>>>

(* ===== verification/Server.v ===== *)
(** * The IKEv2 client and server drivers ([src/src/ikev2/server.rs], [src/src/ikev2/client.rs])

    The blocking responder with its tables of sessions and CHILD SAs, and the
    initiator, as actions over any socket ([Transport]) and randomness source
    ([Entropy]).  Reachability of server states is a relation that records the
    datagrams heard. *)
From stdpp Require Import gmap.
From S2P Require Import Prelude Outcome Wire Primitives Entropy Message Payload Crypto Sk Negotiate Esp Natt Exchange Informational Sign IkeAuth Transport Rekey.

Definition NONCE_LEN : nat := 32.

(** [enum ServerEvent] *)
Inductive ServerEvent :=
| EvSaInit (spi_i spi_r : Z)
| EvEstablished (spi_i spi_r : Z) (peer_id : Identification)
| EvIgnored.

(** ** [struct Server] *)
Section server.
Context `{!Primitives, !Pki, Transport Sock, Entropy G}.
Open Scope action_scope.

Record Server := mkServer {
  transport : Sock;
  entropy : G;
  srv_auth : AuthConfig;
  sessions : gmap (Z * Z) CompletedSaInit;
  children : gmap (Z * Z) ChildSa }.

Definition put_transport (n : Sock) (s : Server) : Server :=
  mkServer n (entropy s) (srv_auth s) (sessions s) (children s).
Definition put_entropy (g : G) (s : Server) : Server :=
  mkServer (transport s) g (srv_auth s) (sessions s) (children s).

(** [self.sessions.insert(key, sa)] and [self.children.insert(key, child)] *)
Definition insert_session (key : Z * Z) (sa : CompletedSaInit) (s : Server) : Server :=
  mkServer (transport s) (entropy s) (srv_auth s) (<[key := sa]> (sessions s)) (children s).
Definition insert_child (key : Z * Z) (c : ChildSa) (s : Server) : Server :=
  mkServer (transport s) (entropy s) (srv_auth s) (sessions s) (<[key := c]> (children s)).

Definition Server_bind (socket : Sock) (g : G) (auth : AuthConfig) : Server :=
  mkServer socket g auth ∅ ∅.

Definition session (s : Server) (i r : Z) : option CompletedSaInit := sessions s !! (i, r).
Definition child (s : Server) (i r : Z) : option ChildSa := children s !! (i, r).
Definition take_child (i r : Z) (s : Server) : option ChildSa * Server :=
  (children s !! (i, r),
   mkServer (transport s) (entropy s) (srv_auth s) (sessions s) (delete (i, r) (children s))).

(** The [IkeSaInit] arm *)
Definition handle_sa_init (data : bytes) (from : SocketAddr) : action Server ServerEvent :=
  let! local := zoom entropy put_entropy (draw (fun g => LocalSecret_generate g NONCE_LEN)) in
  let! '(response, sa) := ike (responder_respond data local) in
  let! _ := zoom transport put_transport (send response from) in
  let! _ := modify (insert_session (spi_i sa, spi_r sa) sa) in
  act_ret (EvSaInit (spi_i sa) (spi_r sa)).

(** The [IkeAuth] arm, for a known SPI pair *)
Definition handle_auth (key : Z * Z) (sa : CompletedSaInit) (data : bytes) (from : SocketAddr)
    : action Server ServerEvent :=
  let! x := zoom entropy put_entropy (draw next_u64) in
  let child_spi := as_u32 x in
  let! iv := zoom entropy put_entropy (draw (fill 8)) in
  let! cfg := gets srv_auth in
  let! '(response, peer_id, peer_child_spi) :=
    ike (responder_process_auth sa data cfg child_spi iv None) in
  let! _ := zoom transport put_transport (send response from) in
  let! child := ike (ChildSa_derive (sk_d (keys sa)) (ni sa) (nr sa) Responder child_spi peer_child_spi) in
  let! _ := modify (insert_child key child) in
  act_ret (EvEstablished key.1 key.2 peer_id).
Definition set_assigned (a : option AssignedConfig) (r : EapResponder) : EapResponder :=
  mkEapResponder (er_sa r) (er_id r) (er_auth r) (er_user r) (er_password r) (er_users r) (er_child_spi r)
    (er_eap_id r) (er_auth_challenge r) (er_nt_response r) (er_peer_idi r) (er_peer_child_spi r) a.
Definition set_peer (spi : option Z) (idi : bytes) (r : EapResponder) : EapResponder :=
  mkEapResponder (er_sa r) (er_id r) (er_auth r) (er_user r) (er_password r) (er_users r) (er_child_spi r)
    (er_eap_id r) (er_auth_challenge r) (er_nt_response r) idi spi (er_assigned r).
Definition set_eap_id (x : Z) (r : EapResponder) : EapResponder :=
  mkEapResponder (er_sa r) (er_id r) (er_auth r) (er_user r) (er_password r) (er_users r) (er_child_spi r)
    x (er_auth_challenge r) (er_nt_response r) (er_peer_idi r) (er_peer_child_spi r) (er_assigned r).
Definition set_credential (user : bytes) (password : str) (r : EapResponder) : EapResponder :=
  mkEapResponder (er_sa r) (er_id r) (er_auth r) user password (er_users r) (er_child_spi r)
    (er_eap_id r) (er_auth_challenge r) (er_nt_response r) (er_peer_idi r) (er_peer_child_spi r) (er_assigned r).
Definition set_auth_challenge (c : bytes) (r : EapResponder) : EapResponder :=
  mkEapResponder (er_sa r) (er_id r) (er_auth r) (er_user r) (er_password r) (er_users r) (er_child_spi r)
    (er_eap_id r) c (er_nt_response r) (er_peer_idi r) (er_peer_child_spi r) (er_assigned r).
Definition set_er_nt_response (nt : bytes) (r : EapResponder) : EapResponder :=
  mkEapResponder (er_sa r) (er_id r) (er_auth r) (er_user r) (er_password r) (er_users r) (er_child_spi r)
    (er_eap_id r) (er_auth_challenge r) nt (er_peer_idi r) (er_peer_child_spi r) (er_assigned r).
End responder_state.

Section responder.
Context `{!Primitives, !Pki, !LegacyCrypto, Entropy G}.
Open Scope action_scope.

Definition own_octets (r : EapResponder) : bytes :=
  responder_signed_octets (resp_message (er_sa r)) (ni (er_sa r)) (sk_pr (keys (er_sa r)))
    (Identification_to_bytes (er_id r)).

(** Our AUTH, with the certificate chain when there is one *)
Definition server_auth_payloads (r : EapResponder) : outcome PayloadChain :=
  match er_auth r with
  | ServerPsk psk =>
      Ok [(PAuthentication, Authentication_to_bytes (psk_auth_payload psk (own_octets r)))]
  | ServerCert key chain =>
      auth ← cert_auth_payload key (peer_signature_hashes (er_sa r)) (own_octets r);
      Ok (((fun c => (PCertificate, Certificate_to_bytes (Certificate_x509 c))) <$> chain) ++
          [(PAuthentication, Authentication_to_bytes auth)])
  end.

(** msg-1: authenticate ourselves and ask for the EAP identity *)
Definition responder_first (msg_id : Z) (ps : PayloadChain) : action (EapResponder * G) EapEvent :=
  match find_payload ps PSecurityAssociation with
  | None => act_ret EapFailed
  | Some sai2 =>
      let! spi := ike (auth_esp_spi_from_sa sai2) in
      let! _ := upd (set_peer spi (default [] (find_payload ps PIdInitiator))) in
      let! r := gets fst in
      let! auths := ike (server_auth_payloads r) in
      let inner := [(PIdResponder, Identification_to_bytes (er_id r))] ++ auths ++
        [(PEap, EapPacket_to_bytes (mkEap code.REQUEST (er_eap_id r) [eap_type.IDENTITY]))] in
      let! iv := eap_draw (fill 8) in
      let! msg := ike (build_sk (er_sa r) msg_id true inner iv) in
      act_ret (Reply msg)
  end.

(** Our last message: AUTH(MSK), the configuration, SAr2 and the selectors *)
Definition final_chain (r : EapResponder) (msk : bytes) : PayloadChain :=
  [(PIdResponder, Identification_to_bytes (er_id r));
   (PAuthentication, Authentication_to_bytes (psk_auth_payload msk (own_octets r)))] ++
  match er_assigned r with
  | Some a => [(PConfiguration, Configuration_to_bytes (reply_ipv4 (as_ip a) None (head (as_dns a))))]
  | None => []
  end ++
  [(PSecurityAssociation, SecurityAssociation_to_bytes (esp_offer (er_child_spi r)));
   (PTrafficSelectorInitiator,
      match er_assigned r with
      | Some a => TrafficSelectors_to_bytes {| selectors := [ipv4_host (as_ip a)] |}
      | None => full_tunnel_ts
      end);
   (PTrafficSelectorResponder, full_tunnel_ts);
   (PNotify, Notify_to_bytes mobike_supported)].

<<<

[TASK TO COMPLETE]: Beginning at the top of the records above, transcribe each line exactly up to and including the line that holds "datagrams heard. *)".

[RESULT]:
(* ===== verification/Server.v ===== *)
(** * The IKEv2 client and server drivers ([src/src/ikev2/server.rs], [src/src/ikev2/client.rs])

    The blocking responder with its tables of sessions and CHILD SAs, and the
    initiator, as actions over any socket ([Transport]) and randomness source
    ([Entropy]).  Reachability of server states is a relation that records the
    datagrams heard. *)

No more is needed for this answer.